Nathan risked the wrath of his family by spending the night at ours. I can confirm right now that they DID NOT sleep in the same room.
Gerald the cat has developed a limp.
RC 10-5-11
Thursday, 5 May 2011
FIVE HUNDREDTH BLOG!!!
A landmark day.
I got the job. I start a week on Monday. Thank you Tom for the glowing reference. You were as good as your word. The ginger-haired manager guy, whose name I still can’t remember even though I spoke to him a few hours ago, called me himself to offer me the position. As I’m ‘currently unattached’ work wise he said he wants me to start “asap”
He said lots of nice things while I tried to sound keen, but not too keen. There was something about ‘stand-out candidate’ mentioned, but I think I was the only person interviewed, so he wasn’t gonna butter me up that way.
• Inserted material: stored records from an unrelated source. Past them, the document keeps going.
(** * Planetoids: the simulation core of [planetoids.py]

    A shallow embedding of the game's entity model, collision resolution and
    tick driver, and the properties of the specification that are checked
    against it.

    Numbers.  Python's [int] is [Z].  Python's [float] is kept abstract behind
    the class [Num], which lists the operations the source uses; the game is
    written once over that class and read at the instance [binary64], the
    kernel's IEEE 754 binary64 floats, the arithmetic the interpreter
    performs (every definition evaluates there).  A theorem stated over the
    class holds in particular there.
    An [int] stored where floats are stored (the 400 of a new ship's
    position, the 0 of a fresh timer) is converted by [of_Z]; the conversion
    is exact on every integer the game uses.  [x**2] is [x * x]: the two
    agree wherever the square is finite; where it overflows (an operand
    above about 1.3e154) the interpreter raises [OverflowError] and the
    product here is infinite, a case the embedding leaves out.  [sin],
    [cos] and [atan2] come from the platform's math library and are left as
    the class [Libm].

    Randomness.  The [random] module is an oracle, a stream of raw draws;
    every function that draws takes the oracle and returns it advanced.

    Objects.  A class of the source is a record; a subclass holds its
    [GameObject] part in a field and calls the parent's [update] on it.
    Lists of objects are lists of records: the source never stores one object
    twice in a list, so [list.remove(obj)], which removes by identity, is
    removal by index.

    Loops.  The only unbounded loop, the [while True:] of [start_level], takes
    fuel; everything that runs it returns an [option].

    The keyboard and the clock.  [pygame.key.get_pressed()] is a snapshot
    [Key -> bool], the event queue a list of events, and the clock the
    number of milliseconds it reports for the frame; [handle_input] and the
    body of the loop of [run] take them as arguments.

    Out of the embedding: drawing and sound (every sound call is wrapped in
    [try/except: pass] and touches no game state). *)

From Stdlib Require Import ZArith List Bool Lia.
From Stdlib Require Import Floats.
Import ListNotations.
I told him I wanted 48 hours to consider, just to be a tease, then I called him back later to say yes.
I’ve never been a fan of work, and my last supermarket venture nearly destroyed me, but there’s a big difference now. I am in love, and I want to have money so I can do nice things with Philippa. And no amount of unpleasantness at work is going to over-shadow the great things I have to look forward to in my home life, and that makes taking the job a piece of piddle.
I now have 10 days of freedom to enjoy (and believe me - enjoy it I shall) then I do a weeks induction, a weeks training, and a weeks placement somewhere, and then I officially start as Trainee Assistant Manager of the Perishable Produce Department. Not exactly a tripper-off-the-tongue is it?
The mention of ‘home life’ brings me to another thing - Philippa and I have discussed moving in together. We’re not looking at the property pages, or saving for a deposit or any of that malarkey, we’ve just agreed that it’s bound to happen eventually, and we’re both happy with the concept of it happening sooner rather than later. So that’s that done.
I’m going to buy a car. The new supermarket is slightly further away than the old one, and not on a direct bus route, so having my own transport will help. It’ll also give me freedom and a new toy, and I should be able to afford one now, so I’ll soon be “Rory Chesworth - Car Owner” for the first time ever.
Norwich City, our local team, have won promotion to the Premier League. They say this is a big thing, but I wouldn’t know as I follow football about as readily as I’d follow a bus full of racists. Most of Ted’s family are Norwich fans, though, so there’s bound to be a big party soon to celebrate the promotion, and that can only be a good thing.
So to sum up - the nights are lighter, I have a job, both my sisters are happy, and I am more in love than I would have believed is possible.
Life, my friends, is as good as it has ever been.
And that’s 500 words, and that’s 500 blogs.
RC 6-5-11
Monday, 2 May 2011
Fashion non-sense
What IS Rachel Riley wearing on Countdown today?
She looks like one of those dolls old people have in their bathrooms to hide toilet rolls.